- Genre: Action; Comedy;
- Created by: Tom Davis; James De Frond; Nico Tatarowicz;
- Directed by: James De Frond
- Starring: Tom Davis; Vicky McClure; Jim Howick; Laura Checkley; Kayode Ewumi; Derek Riddell; Charlie Rawes;
- Composer: Waen Shepherd
- Country of origin: United Kingdom
- Original language: English
- No. of seasons: 1
- No. of episodes: 6

Production
- Executive producers: Andy Brereton; Cassias Hesturk;
- Producers: Vessela Bannzurkova; Jon Jennings;
- Cinematography: Roy Estabrook
- Editor: Calum Ross
- Running time: 30 minutes
- Production company: Shiny Button Productions

Original release
- Network: ITV2
- Release: 5 March – 2 April 2018

= Action Team =

Action Team is a British television action comedy spoof made by Shiny Buttons Productions for ITV2. The programme follows the activities of Action Team, a team of British secret agents.

==Cast and characters==
- Tom Davis as Logan Mann:Team leader of Action Team / Vladimir Schevchenko:Interpol's Most Wanted Bad Ass No.5 (who wants to be No.1)
- Vicky McClure as Ruth: Head of MI6, and Logan's boss
- Jim Howick as Graham: Tech wizard on the team that likes Anne
- Laura Checkley as Monica: Logan’s Handler
- Kayode Ewumi as Huxley
- Derek Riddell as Anne
- Charlie Rawes as Sergei
- Wolfgang Cerny as Bogohardt

==Episodes==

| No. | Title | Directed by | Written by | Original release date | UK viewers (millions) |
| 1 | "Abacus" | Unknown | Unknown | 5 March 2018 | N/A |
Action Team have to foil an attack on a conference.
| 2 | "The Antelopes Tail" | Unknown | Unknown | 5 March 2018 | N/A |
A device is stolen and in the hands of evil doers.

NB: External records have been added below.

(** * toyparsing: a monadic parser-combinator library

    A shallow embedding of [toyparsing.py].  A parser is a function from the
    cursor (the remaining input text) to a result; the body of a composite
    parser runs in a small state-and-exception monad whose state is the
    private cursor holder of one [Parser.__call__] invocation. *)

From Stdlib Require Import String Ascii List Arith ZArith Lia Bool.
From Equations Require Import Equations.
Import ListNotations.
Open Scope string_scope.

(** ** Python values and exceptions *)

(** The dynamically typed values that flow through parser bodies. *)
#[warnings="-register-all"]
Inductive value : Type :=
| VNone
| VBool (b : bool)
| VInt (z : Z)
| VStr (s : string)
| VList (l : list value).

(** Exceptions that can leave a parser call.  [ParserFailure] is the
    user-responsible signal; its argument is the message, absent for a bare
    [raise ParserFailure].  The last two stand for the errors Python raises
    on ill-typed operands. *)
Inductive error : Type :=
| ParserFailure (msg : option string)
| TypeError
| AttributeError.

(** What [m(s)] gives to its caller: a pair [(a, s')], [None], or an
    exception that was left uncaptured. *)
Inductive Result : Type :=
| Ok (a : value) (s : string)
| NoResult
| Raise (e : error).

Definition Parser : Type := string -> Result.

(** ** The body monad

    What running a parser body gives: a value together with the final content
    of the cursor holder, the internal [Nothing] exception, or another
    exception. *)
Inductive Outcome (A : Type) : Type :=
| Ret (a : A) (s : string)
| Nothing
| Throw (e : error).
Arguments Ret {A} a s.
Arguments Nothing {A}.
Arguments Throw {A} e.

Definition Body (A : Type) : Type := string -> Outcome A.

Definition ret {A} (a : A) : Body A := fun s => Ret a s.

Definition seq {A B} (m : Body A) (k : A -> Body B) : Body B :=
  fun s =>
    match m s with
    | Ret a s' => k a s'
    | Nothing => Nothing
    | Throw e => Throw e
    end.
(** What the flush of an unindented section with imports comes to. *)
Lemma flush_unindented_result (line : string) (s : Scan) :
  nonempty (import_section s) = true ->
  add_imports s = [] ->
  contains_imports s = true ->
  nonempty (indent s) = false ->
  exists s' text,
    flush ext config extension line s = Returns s'
    /\ (text = import_section s ++ line
        \/ text = lstrip_chars (line_separator s) (import_section s ++ line))
    /\ sort_calls s' = (sort_calls s ++ [text])%list
    /\ output_stream s' = output_stream s ++ sorted_section ext config extension text
    /\ add_imports s' = [] /\ import_section s' = "".
Proof.
  intros Hs Ha Hc Hi.
  rewrite (flush_unindented ext config extension line s Hs Ha Hc Hi). cbv zeta.
  set (s3 := strip_first_section (set_import_section (import_section s ++ line) s)).
  assert (F : output_stream s3 = output_stream s /\ sort_calls s3 = sort_calls s
              /\ add_imports s3 = add_imports s
              /\ (import_section s3 = import_section s ++ line
                  \/ import_section s3
                     = lstrip_chars (line_separator s) (import_section s ++ line))).
  { subst s3. unfold strip_first_section.
    destruct (first_import_section _ && _); fields; auto. }
  destruct F as (Fo & Fk & Fa & Fs).
  exists (set_import_section "" (set_contains_imports false
            (write (sorted_section ext config extension (import_section s3))
               (note_sort_call (import_section s3) s3)))),
    (import_section s3).
  fields. rewrite Fo, Fk, Fa. auto 10.
Qed.
(** X16 (updateHistory, run). With a window length that is not negative,
    the history that [updateHistory] leaves ends with the current pose, so
    the first and the last sample that the stuck test of [run] reads exist
    and the test raises no IndexError: it answers False, or it raises the
    NameError of line 364. *)
Theorem stuck_test_reads_window (w : World) :
  0 <= hislen (self w) ->
  let r' := self (snd (updateHistory w)) in
  (exists older, history r' = older ++ [Agent.odometry (agent (self w))])
  /\ (isStuck r' = Ok false \/ isStuck r' = Raise "NameError").
Proof.
  intros Hpos. cbv zeta. rewrite updateHistory_eq. cbn [snd self].
  pose proof (window_ends (self w) Hpos) as Hh.
  split; [exact Hh|].
  apply isStuck_reads. destruct Hh as [older ->]. destruct older; discriminate.
Qed.

End WindowNonEmpty.

(** X16 on a robot with a window length of zero. *)
Lemma stuck_test_reads_window_witness :
  let r' := self (snd (updateHistory (helpers := Euclid.helpers) (start (init "X1" 0)))) in
  hislen (init "X1" 0) = 0
  /\ (exists older, history r' = older ++ [at_xy 0 0])
  /\ (isStuck (helpers := Euclid.helpers) r' = Ok false
      \/ isStuck (helpers := Euclid.helpers) r' = Raise "NameError").
Proof.
  split; [reflexivity|].
  apply (stuck_test_reads_window (helpers := Euclid.helpers) (start (init "X1" 0))). discriminate.
Defined.

Section Neighbors.
Context {helpers : Helpers} {env : Env}.

Lemma super_quiet (c : ParentCall) (w : World) :
  neverRaises ->
  super c w = (Ok tt, w <| trace ::= (fun tr => tr ++ [parent c]) |> <| self ::= parentEffect c |>).
Proof. intros Hq. unfold super, bind, call, modify. rewrite Hq. reflexivity. Qed.
(** Lines 45-51. *)
Definition read_payload (addr chunk : N) : list N :=
  [ N.land (N.shiftr addr 16) 0xFF;
    N.land (N.shiftr addr 8) 0xFF;
    N.land addr 0xFF;
    N.land (N.shiftr chunk 8) 0xFF;
    N.land chunk 0xFF ].

(** Lines 45-59, one pass through the loop body up to the two early
    returns: [Some r] is [return r], [None] falls through to line 60. *)
Definition sf_read_chunk (dev : snx_device) (addr chunk : N)
    (out : list N) (p : N) : M (option Z * list N) :=
  let payload := read_payload addr chunk in
  r <- snx_xu_set (handle dev) (vc_interface dev) (xu_id dev)
         XU_CMD_SPI_READ_SET payload 5 ;;
  if (r <? 0)%Z then mret (Some r, out) else
  g <- snx_xu_get (handle dev) (vc_interface dev) (xu_id dev)
         XU_CMD_SPI_READ_GET out p chunk ;;
  let (r, out') := g in
  if ((r <? 0) || negb (r =? Z.of_N chunk))%Z
  then mret (Some (if (r <? 0)%Z then r else (-1)%Z), out')
  else mret (None, out').

(** The [while (remaining)] loop of lines 43-63; [p] is [p - out]. *)
Equations sf_read_loop (dev : snx_device) (addr remaining p : N)
    (out : list N) (lg : log) : (Z * list N) * log
    by wf (N.to_nat remaining) lt :=
  sf_read_loop dev addr remaining p out lg with N.eq_dec remaining 0 := {
    | left _ => ((0%Z, out), lg)
    | right Hne
        with sf_read_chunk dev addr (chunk_of remaining) out p lg := {
        | ((Some r, out'), lg') => ((r, out'), lg')
        | ((None, out'), lg') =>
            sf_read_loop dev
              (add32 addr (chunk_of remaining))
              (sub32 remaining (chunk_of remaining))
              (p + chunk_of remaining)
              out' lg' } }.
Next Obligation.
  unfold sub32, chunk_of, u16.
  destruct (N.ltb_spec 1023 remaining) as [Hbig | Hsmall].
  - change (1023 mod 2 ^ 16) with 1023.
    destruct (N.lt_ge_cases remaining (2 ^ 32)) as [Hlt | Hge].
    + rewrite Z.mod_small by lia. lia.
    + pose proof (Z.mod_pos_bound (Z.of_N remaining - Z.of_N 1023) (2 ^ 32)
                    ltac:(lia)) as Hb.
      change (2 ^ 32) with 4294967296 in Hge. lia.
  - rewrite N.mod_small by (change (2 ^ 16) with 65536; lia).
    rewrite Z.sub_diag. rewrite Z.mod_0_l by lia. simpl. lia.
Qed.

Definition snx_sf_read (dev : snx_device) (addr length : N) (out : list N)
  : M (Z * list N) :=
  sf_read_loop dev addr length 0 out.

(** ** sonix_burn.exe.c, lines 69-100 *)

(** [libusb_init] stores the new context through its out parameter only when
    it returns 0; [dev] is the session the caller passes in, overwritten by
    the [memset] of line 73. *)
Definition snx_open (dev : snx_device) (vid pid vc_if unit_id : N)
  : M (Z * snx_device) :=
  let dev := dev_zero in
  i <- extern libusb_init ;;
  let dev := if (ret i =? 0)%Z
             then mk_snx_device (ptr i) (handle dev) (vc_interface dev) (xu_id dev)
             else dev in
  if negb (ret i =? 0)%Z then mret ((-1)%Z, dev) else
  o <- extern (libusb_open_device_with_vid_pid (ctx dev) vid pid) ;;
  let dev := mk_snx_device (ctx dev) (ptr o) (vc_interface dev) (xu_id dev) in
  if handle dev =? 0 then
    _ <- extern (libusb_exit (ctx dev)) ;;
    mret ((-1)%Z, dev)
  else
  let dev := mk_snx_device (ctx dev) (handle dev) vc_if (xu_id dev) in
  let dev := mk_snx_device (ctx dev) (handle dev) (vc_interface dev) unit_id in
  _ <- extern (libusb_claim_interface (handle dev) vc_if) ;;
  mret (0%Z, dev).

Definition snx_close (dev : snx_device) : M snx_device :=
  _ <- (if negb (handle dev =? 0) then
          _ <- extern (libusb_release_interface (handle dev) (vc_interface dev)) ;;
          _ <- extern (libusb_close (handle dev)) ;;
          mret tt
        else mret tt) ;;
  _ <- (if negb (ctx dev =? 0) then
          _ <- extern (libusb_exit (ctx dev)) ;;
          mret tt
        else mret tt) ;;
  mret dev_zero.

(** ** sonix_burn.exe.c, lines 102-121 *)

(** The block [malloc] returns holds [size] bytes of indeterminate content:
    whatever the environment put there. *)
Definition fresh_block (a : answer) (size : N) : list N :=
  firstn (N.to_nat size) (bytes a ++ repeat 0 (N.to_nat size)).

Definition snx_dump_firmware (dev : snx_device) (addr length : N)
    (path : string) : M Z :=
  m <- extern (malloc length) ;;
  let buf := ptr m in
  if buf =? 0 then mret (-1)%Z else
  rd <- snx_sf_read dev addr length (fresh_block m length) ;;
  let (r, content) := rd in
  r <- (if (r =? 0)%Z then
          f <- extern (fopen path "wb") ;;
          if negb (ptr f =? 0) then
            _ <- extern (fwrite (firstn (N.to_nat (1 * length)) content)
                           1 length (ptr f)) ;;
            _ <- extern (fclose (ptr f)) ;;
            mret r
          else mret (-1)%Z
        else mret r) ;;
  _ <- extern (free buf) ;;
  mret r.

(** ** sonix_burn.exe.c, lines 125-155 *)

Definition nl : string := String (Ascii.ascii_of_nat 10) EmptyString.

Definition usage (argv0 : string) : string :=
  String.append "Usage: " (String.append argv0 (String.append " dump|read" nl)).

The team have to get it back at all costs.
| 3 | "Mind Games" | Unknown | Unknown | 12 March 2018 | N/A |
Logan goes to his girlfriends parents and an attempt is made on his life.
| 4 | "Taken" | Unknown | Unknown | 19 March 2018 | N/A |
Logans girlfriend is kidnapped in revenge for the team regaining control of the device.
| 5 | "Super Mega Robot" | Unknown | Unknown | 26 March 2018 | N/A |
The team is disbanded after Logan's disappearance. Vlad reveals his ultimate weapon.
| 6 | "Push the Button" | Unknown | Unknown | 2 April 2018 | N/A |
Vlad learns his new position on the "Badass charts", and the team work unsanctioned ops to save the world.